Beim Bild der Blu-ray gibt es nicht viel zu meckern. Das ist meist sauber und bis auf wenige Ausnahmen auch recht scharf. Auch hier sollte man die Qualitätsansprüche nicht an denen einer brandneuen Hochglanz-Multi-Millionen-Dollar-Produktion messen. Der Schuss würde nach hinten losgehen und es wäre unfair dem Publisher gegenüber. Ich bin jedenfalls zufrieden mit der Veröffentlichung. Sowohl mit dem lustig-überdrehten Horror-Klamauk als auch dem Mediabook von JUSTBRIDGE. Dessen (geklammerter und eingeklebter) Buchteil vom geschätzten Christoph N. Kellerbach umfasst 20 schön gestaltete Seiten und hat neben Szenenbildern interessante Einblicke rund um die Entstehung des Films zu bieten. Lediglich das quasi nicht vorhandene Innen-Artwork hinter den Discs hätte man besser lösen können. Apropos „lösen“: Das Back-Paper mit Credits und den technischen Angaben wurde mit einem Klebepunkt auf der Rückseite angebracht. Das ungeliebte FSK-Logo hingegen befindet sich erfreulicherweise AUF der Folie.

Fazit

Ein durchaus gelungenes Mediabook zum akzeptablen Preis.

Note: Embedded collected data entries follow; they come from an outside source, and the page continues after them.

Lemma apply_fill_exact s f r s' prices :
  arm_on_grid s → fill_on_grid f → prices_on_grid prices → dget (fl_symbol f) prices = Some (fl_price f) →
  match r with Some x => on_grid (j + k) (ur_amount_usd x) | None => True end →
  cash_units s + market_units prices (as_positions s) + notional_units f + units (j + k) (fl_commission_usd f) < LIMIT →
  apply_fill s f r = Ok s' →
  arm_on_grid s' ∧ cash_units s' = cash_units s - side_sign f * notional_units f - units (j + k) (fl_commission_usd f) ∧
  market_units prices (as_positions s') = market_units prices (as_positions s) + side_sign f * notional_units f.
Proof.
  intros Hs Hf Hp Hprice Hr Hb Ha. pose proof Hs as [[_ Us] Grs Gpos Hnd _]. pose proof Hf as [[_ Uq] [_ Up] [_ Uc]].
  assert (price_units prices (fl_symbol f) = units k (fl_price f)) as Epu by (unfold price_units; by rewrite Hprice).
  pose proof (market_nonneg prices _ Hp Gpos) as Hm0. unfold notional_units in Hb.
  destruct (nonneg_sum (λ r, units (j + k) (ur_amount_usd r)) (as_unsettled_receivables s)) as [N1 _];
    [eapply Forall_impl; [exact Grs|cbn; lia]|].
  assert (0 <= position_units (as_positions s) (fl_symbol f) ∧
    position_units (as_positions s) (fl_symbol f) * units k (fl_price f) <= market_units prices (as_positions s)) as [U0 M0].
  { unfold position_units. destruct (dget (fl_symbol f) (as_positions s)) as [q|] eqn:E; [|lia].
    pose proof (market_split prices _ _ _ E) as Es. pose proof (market_nonneg prices _ Hp (Forall_dpop _ (fl_symbol f) _ Gpos)).
    apply dget_Some_elem in E. rewrite Forall_forall in Gpos. destruct (Gpos _ E). cbn in *. lia. }
  assert (0 <= cash_units s) by (unfold cash_units; lia).
  destruct (apply_fill_units s f r s') as (Hs' & Ec & q & Gq & Eq & _ & Ep); [done|done|done|unfold notional_units; lia|nia|done|].
  split_and!; try done. rewrite Ep, market_update, Eq, Epu by done. unfold notional_units, position_units. lia.
Qed.

Lemma nav_ok_iff s prices :
  is_ok (nav s prices) = true ↔ ∀ kv, kv ∈ as_positions s → is_held kv = true → dmem kv.1 prices = true.
Proof.
  unfold nav. destruct (existsb (λ kv, is_held kv && negb (dmem kv.1 prices)) (as_positions s)) eqn:E; cbn.
  - split; [done|]. intros Hall. apply existsb_exists in E as (kv & Hin & Hx). split_bool.
    rewrite Hall in *; [done|by apply list_elem_of_In|done].
  - assert (∀ kv, kv ∈ as_positions s → is_held kv = true → dmem kv.1 prices = true) as Hall.
    { intros kv Hin Hh. destruct (dmem kv.1 prices) eqn:Em; [done|]. exfalso. apply not_true_iff_false in E. apply E.
      apply existsb_exists. exists kv. split; [by apply list_elem_of_In|]. by rewrite Hh, Em. }
    split; [done|]. intros _. assert (is_ok (mapM_res (position_value prices) (List.filter is_held (as_positions s))) = true) as Hok.
    { rewrite mapM_res_ok. apply forallb_forall. intros kv Hin%list_elem_of_In. apply elem_of_filterb in Hin as [Hh Hin].
      specialize (Hall _ Hin Hh). unfold position_value, dindex, dmem in *. by destruct (dget kv.1 prices). }
    by destruct (mapM_res _ _).
Qed.

Lemma drop_zero_sub symbol (positions : pydict dec) kv : kv ∈ drop_zero symbol positions → kv ∈ positions.
Proof.
  unfold drop_zero. destruct (dget symbol positions) as [q|]; [|done]. destruct (deqb q d0); [|done]. intros Hin.
  induction positions as [|[k2 v2] d IH]; cbn in *; [done|]. destruct (String.eqb symbol k2); set_solver.
Qed.

Lemma dset_elem {A} key (v : A) d kv : kv ∈ dset key v d → kv.1 = key ∨ kv ∈ d.
Proof.
  induction d as [|[k2 v2] d IH]; cbn; [set_solver|]. destruct (String.eqb_spec key k2) as [->|]; set_solver.
Qed.

Lemma apply_fill_positions s f r s' kv :
  apply_fill s f r = Ok s' → kv ∈ as_positions s' → kv.1 = fl_symbol f ∨ kv ∈ as_positions s.
Proof.
  unfold apply_fill. intros Hf Hin. apply bind_Ok_inv in Hf as ([] & _ & Hf). cbv zeta in Hf.
  apply bind_Ok_inv in Hf as ([[sc ps] rs] & Hc & Hf). apply validate_arm_inv in Hf as (-> & _). cbn in Hin. apply drop_zero_sub in Hin.
  destruct (fl_side f).
  - apply bind_Ok_inv in Hc as ([] & _ & Hc). apply bind_Ok_inv in Hc as ([] & _ & [= <- <- <-]). by apply dset_elem in Hin.
  - apply bind_Ok_inv in Hc as ([] & _ & Hc). apply bind_Ok_inv in Hc as ([] & _ & Hc). destruct r; [|done].
    apply bind_Ok_inv in Hc as ([] & _ & [= <- <- <-]). by apply dset_elem in Hin.
Qed.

Sauberer Cover-Druck und kräftige Farben… das Auge isst ja schließlich mit. Der Film selbst war und ist eine Horror-Spaß-Granate, die man immer wieder schauen kann. Nicht nur zur Halloween-Zeit eine überdreht-launige Gaga-Parade mit einem blendend aufgelegten (wenn teilweise auch grenzdebilen) Cast. Zwei kleine Beispiele gefällig? Es macht mir Sorgen, dass mir das brutale Ableben von Antons Eltern näher ging als dem Vorzeige-Sohn selbst. Und dann noch Jessica Alba, die einem blutverschmierten Fremden erst den Weg in ihr Zimmer und anschließend in ihr Höschen zeigt. Junge, Junge… solche Erdloch-großen Story-Löcher sollte man vielleicht mit dem Vorspann direkt ausblenden und weiterhin missachten, dann wird’s ein runder 97 Minuten-Fun-Trip. Hand drauf!